Helix packing of functionally important regions of the cardiac Na(+)-Ca(2+) exchanger.

In a revised topological model of the cardiac Na(+)-Ca(2+) exchanger, there are nine transmembrane segments (TMSs) and two possible re-entrant loops (Nicoll, D. A., Ottolia, M., Lu, Y., Lu, L., and Philipson, K. D. (1999) J. Biol. Chem. 274, 910-917; Iwamoto, T., Nakamura, T. Y., Pan, Y., Uehara, A., Imanaga, I., and Shigekawa, M. (1999) FEBS Lett. 446, 264-268). The TMSs form two clusters separated by a large intracellular loop between TMS5 and TMS6. We have combined cysteine mutagenesis and oxidative cross-linking to study proximity relationships of TMSs in the exchanger. Pairs of cysteines were reintroduced into a cysteine-less exchanger, one in a TMS in the NH(2)-terminal cluster (TMSs 1-5) and the other in a TMS in the COOH-terminal cluster (TMSs 6-9). The mutant exchanger proteins were expressed in HEK293 cells, and disulfide bond formation between introduced cysteines was analyzed by gel mobility shifts.
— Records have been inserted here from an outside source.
(** X2: a count below 1024 is not scaled: it is printed with two zero
    decimals and the bare suffix. *)
Theorem get_size_bytes (b : Z) :
  0 ≤ b < 1024 → get_size b = Ok (Some (pretty b +:+ ".00B")).
Proof.
  intros [H0 Hb]. unfold get_size, get_size_with, size_units.
  rewrite get_size_loop_cons. cbn [lt_factor].
  destruct (Z.ltb_spec b 1024) as [_ | ?]; [| lia].
  cbn [fmt_2f]. unfold float_of_int.
  rewrite (Z.abs_eq b), round53_small by lia.
  destruct (Z.leb_spec (2 ^ 1024) b) as [? | _]; [lia |].
  cbn [mbind result_bind]. unfold format_2f. cbn [dnum].
  assert (Hsgn : Z.sgn b * b = b) by nia. rewrite Hsgn.
  rewrite hundredths_integer by lia.
  destruct (integer_digits b H0) as (-> & -> & ->).
  destruct (Z.ltb_spec b 0) as [? | _]; [lia |].
  by rewrite !string_app_assoc.
Qed.

Lemma get_size_bytes_witness : get_size 1023 = Ok (Some "1023.00B").
Proof. apply (get_size_bytes 1023). lia. Defined.

(** X3: a negative count is never scaled, whatever its magnitude: the
    first comparison with 1024 already holds. *)
Theorem get_size_negative (b : Z) :
  - 2 ^ 53 < b < 0 → get_size b = Ok (Some ("-" +:+ pretty (- b) +:+ ".00B")).
Proof.
  intros [Hlo Hhi]. unfold get_size, get_size_with, size_units.
  rewrite get_size_loop_cons. cbn [lt_factor].
  destruct (Z.ltb_spec b 1024) as [_ | ?]; [| lia].
  cbn [fmt_2f]. unfold float_of_int.
  rewrite (Z.abs_neq b), round53_small by lia.
  destruct (Z.leb_spec (2 ^ 1024) (- b)) as [? | _]; [lia |].
  cbn [mbind result_bind]. unfold format_2f. cbn [dnum].
  rewrite (Z.sgn_neg b) by lia.
  replace (-1 * - b) with (- (- b)) by lia.
  rewrite hundredths_opp, hundredths_integer by lia.
  destruct (integer_digits (- b)) as (-> & -> & ->); [lia |].
  destruct (Z.ltb_spec (- - b) 0) as [_ | ?]; [| lia].
  by rewrite !string_app_assoc.
Qed.

Lemma get_size_negative_witness :
  get_size (-1253656) = Ok (Some "-1253656.00B").
Proof. apply (get_size_negative (-1253656)). lia. Defined.
(** The two decimals are the nearest hundredth of the exact value. *)
Lemma hundredths_error (m s : Z) :
  0 ≤ m → 0 ≤ s →
  Z.abs (2 * (hundredths (Dyadic m s) * 2 ^ s - 100 * m)) ≤ 2 ^ s.
Proof.
  intros Hm Hs. unfold hundredths. cbn [dnum dscale]. rewrite (Z.abs_eq m) by lia.
  assert (Hd : 0 < 2 ^ s) by (apply Z.pow_pos_nonneg; lia).
  pose proof (Z.div_mod (100 * m) (2 ^ s) ltac:(lia)) as Hdm.
  pose proof (Z.mod_pos_bound (100 * m) (2 ^ s) Hd) as Hr.
  set (d := 2 ^ s) in *. set (q := 100 * m / d) in *. set (r := (100 * m) mod d) in *.
  destruct (Z.ltb_spec d (2 * r)) as [Hup | Hdown]; cbn [orb]; [nia |].
  destruct (Z.eqb_spec (2 * r) d) as [Hhalf | Hne]; cbn [andb]; [| nia].
  destruct (Z.odd q); nia.
Qed.

Lemma hundredths_bound (m s : Z) :
  0 ≤ m → 0 ≤ s → m < 1024 * 2 ^ s → 0 ≤ hundredths (Dyadic m s) ≤ 102400.
Proof.
  intros Hm Hs Hlt. split; [by apply hundredths_nonneg |].
  unfold hundredths. cbn [dnum dscale]. rewrite (Z.abs_eq m) by lia.
  assert (Hd : 0 < 2 ^ s) by (apply Z.pow_pos_nonneg; lia).
  assert (Hq : 100 * m / 2 ^ s < 102400).
  { apply Z.div_lt_upper_bound; [exact Hd |]. nia. }
  destruct (_ || _); lia.
Qed.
Western blots showed that S117C/V804C, A122C/Y892C, A151C/T815C, and A151C/A821C mutant proteins migrated at 120 kDa under reducing conditions and displayed a partial mobility shift to 160 kDa under nonreducing conditions. This shift indicates the formation of a disulfide bond between these paired cysteine residues. Copper phenanthroline and the cross-linker N', N'-o-phenylenedimaleimide enhanced the mobility shift to 160 kDa. Our data suggest that TMS7 is close to TMS3 near the intracellular side of the membrane and is in the vicinity of TMS2 near the extracellular surface. Also, TMS2 must adjoin TMS8. This initial packing model of the exchanger brings two functionally important domains in the exchanger, the alpha 1 and alpha 2 repeats, close to each other.